About this exercise: Search the data below for the string "vwrite". Extract every line that contains it.

[Data provided Boundary: Start]

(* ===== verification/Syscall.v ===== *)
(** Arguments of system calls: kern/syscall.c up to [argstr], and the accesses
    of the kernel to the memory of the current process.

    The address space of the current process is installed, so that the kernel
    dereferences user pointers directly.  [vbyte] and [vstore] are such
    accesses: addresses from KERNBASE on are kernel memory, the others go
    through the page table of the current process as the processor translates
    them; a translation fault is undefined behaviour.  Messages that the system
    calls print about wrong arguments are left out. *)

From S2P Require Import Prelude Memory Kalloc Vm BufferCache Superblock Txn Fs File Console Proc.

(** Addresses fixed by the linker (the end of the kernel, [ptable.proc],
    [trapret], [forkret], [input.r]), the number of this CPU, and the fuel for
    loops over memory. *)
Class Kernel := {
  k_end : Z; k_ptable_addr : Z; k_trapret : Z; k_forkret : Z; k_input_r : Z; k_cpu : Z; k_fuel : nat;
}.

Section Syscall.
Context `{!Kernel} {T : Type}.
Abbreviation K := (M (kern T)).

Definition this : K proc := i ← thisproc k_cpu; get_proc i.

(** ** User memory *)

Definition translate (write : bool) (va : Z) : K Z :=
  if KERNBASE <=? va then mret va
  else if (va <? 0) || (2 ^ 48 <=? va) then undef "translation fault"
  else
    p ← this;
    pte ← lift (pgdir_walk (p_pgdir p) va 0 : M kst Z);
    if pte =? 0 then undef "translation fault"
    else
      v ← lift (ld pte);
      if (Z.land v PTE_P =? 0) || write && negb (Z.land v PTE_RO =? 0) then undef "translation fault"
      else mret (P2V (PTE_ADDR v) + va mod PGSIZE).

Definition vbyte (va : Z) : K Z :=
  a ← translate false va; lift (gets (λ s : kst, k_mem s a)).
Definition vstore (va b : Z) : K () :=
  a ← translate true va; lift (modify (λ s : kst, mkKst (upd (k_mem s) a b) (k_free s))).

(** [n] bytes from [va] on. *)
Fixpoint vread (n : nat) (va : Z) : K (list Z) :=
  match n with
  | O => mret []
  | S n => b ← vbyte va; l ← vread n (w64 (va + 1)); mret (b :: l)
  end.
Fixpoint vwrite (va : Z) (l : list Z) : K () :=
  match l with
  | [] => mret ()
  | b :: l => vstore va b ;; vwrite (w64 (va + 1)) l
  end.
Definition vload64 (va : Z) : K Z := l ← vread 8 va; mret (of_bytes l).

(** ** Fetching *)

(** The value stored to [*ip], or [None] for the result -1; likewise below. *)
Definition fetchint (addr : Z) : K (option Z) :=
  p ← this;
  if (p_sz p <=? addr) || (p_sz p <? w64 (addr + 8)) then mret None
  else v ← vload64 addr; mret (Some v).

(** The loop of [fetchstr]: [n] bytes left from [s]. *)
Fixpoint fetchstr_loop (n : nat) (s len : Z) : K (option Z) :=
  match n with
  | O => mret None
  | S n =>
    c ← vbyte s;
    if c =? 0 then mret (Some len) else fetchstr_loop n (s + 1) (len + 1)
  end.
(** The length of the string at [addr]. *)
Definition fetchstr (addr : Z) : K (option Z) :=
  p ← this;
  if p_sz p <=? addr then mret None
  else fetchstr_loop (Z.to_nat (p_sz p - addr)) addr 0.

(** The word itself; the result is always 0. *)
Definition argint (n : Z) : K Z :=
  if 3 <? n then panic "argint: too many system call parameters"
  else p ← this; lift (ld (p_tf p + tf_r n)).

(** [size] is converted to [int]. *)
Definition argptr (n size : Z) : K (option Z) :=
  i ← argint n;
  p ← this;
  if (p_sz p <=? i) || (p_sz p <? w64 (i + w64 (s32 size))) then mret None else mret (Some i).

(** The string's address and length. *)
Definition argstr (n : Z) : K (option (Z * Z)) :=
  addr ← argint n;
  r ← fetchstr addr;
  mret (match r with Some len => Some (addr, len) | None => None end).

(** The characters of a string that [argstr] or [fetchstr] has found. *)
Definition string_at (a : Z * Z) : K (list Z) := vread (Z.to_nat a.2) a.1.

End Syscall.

[Data provided Boundary: End]

Written answer:
Fixpoint vwrite (va : Z) (l : list Z) : K () :=
  | b :: l => vstore va b ;; vwrite (w64 (va + 1)) l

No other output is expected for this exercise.